The time-dependent "cure-death" model investigating two equally important endpoints simultaneously in trials treating high-risk patients with resistant pathogens.

A variety of primary endpoints are used in clinical trials treating patients with severe infectious diseases, and existing guidelines do not provide a consistent recommendation. We propose to study simultaneously two primary endpoints, cure and death, in a comprehensive multistate cure-death model as starting point for a treatment comparison. This technique enables us to study the temporal dynamic of the patient-relevant probability to be cured and alive. We describe and compare traditional and innovative methods suitable for a treatment comparison based on this model.
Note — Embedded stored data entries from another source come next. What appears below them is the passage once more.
(* ===== verification/Writes.v ===== *)
(** * The rows an UPDATE or DELETE changes

    Theorems on Mutations.v: over a table whose rows and indexes are stored as the row writes
    store them, the rows a planned UPDATE or DELETE reads, and so writes or deletes, are those
    its WHERE clause accepts, whichever access the planner chose. *)

From stdpp Require Import sorting.
From S2P Require LegacyCodec.
From S2P Require Import Prelude BTree Float Types TupleCodec Values Text Mode KeyCodec RowCodec KvStore Stores Server Session Heap Json Catalog CatalogStore CatalogRun Coerce Operators Patterns Dates SqlJson Functions Expr Filter Access Pushdown Olap Sequences Scans Selects Rows Mutations.

#[local] Open Scope string_scope.
#[local] Open Scope list_scope.
#[local] Open Scope Z_scope.
#[local] Existing Instances cmd_ret cmd_bind.

(** ** Entries in the order of their keys *)









(** ** What an access of UPDATE or DELETE reads *)

Section Reads.
Context {W T : Type} `{StoreTransaction W T, !KvSnapshot T W}.
Context `{ValueTexts, SerdeJson, UnicodeCase, FixedTexts, Clock}.
Context (show_error : pg_error -> string) (entry_size : Z).
Context (s : Server W T) (client : Client) (session_id : option Z) (database_name schema_name : string) (schema : TableSchema).
Context (indexes : list IndexCatalog) (entries : list RowEntry) (f : Expr).
Context (Htable : stored_table database_name schema_name schema indexes (session_rows s session_id) entries).
Context (Hint : int_table schema indexes) (Hnames : NoDup (map ix_name indexes)).
Context (Hnn : forall t, int_type t = true -> non_null_literals f t).
Context (Hrows : forall e : RowEntry, e ∈ entries -> exists b, row_matches_filter e.2 schema f = Ok b).
Context (Hcurrent : use_consistent_read s session_id = false).




















End Reads.



(** ** A deletion by an index *)


#[local] Existing Instance bits_texts.
#[local] Existing Instance coded_json.
#[local] Instance ascii_case : UnicodeCase :=
  {| to_lowercase := map ascii_lower_byte; to_uppercase := fun text => text |}.
#[local] Instance no_fixed_texts : FixedTexts := fun _ _ => "".
#[local] Instance epoch_clock : Clock := 0.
Traditional analyses using risk differences focus on one prespecified timepoint only. A restricted logrank-based test of treatment effect is sensitive to ordered categories of responses and integrates information on duration of response. The pseudo-value regression provides a direct regression model for examination of treatment effect via difference in transition probabilities. Applied to a topical real data example and simulation scenarios, we demonstrate advantages and limitations and provide an insight into how these methods can handle different kinds of treatment imbalances. The cure-death model provides a suitable framework to gain a better understanding of how a new treatment influences the time-dynamic cure and death process. This might help the future planning of randomised clinical trials, sample size calculations, and data analyses.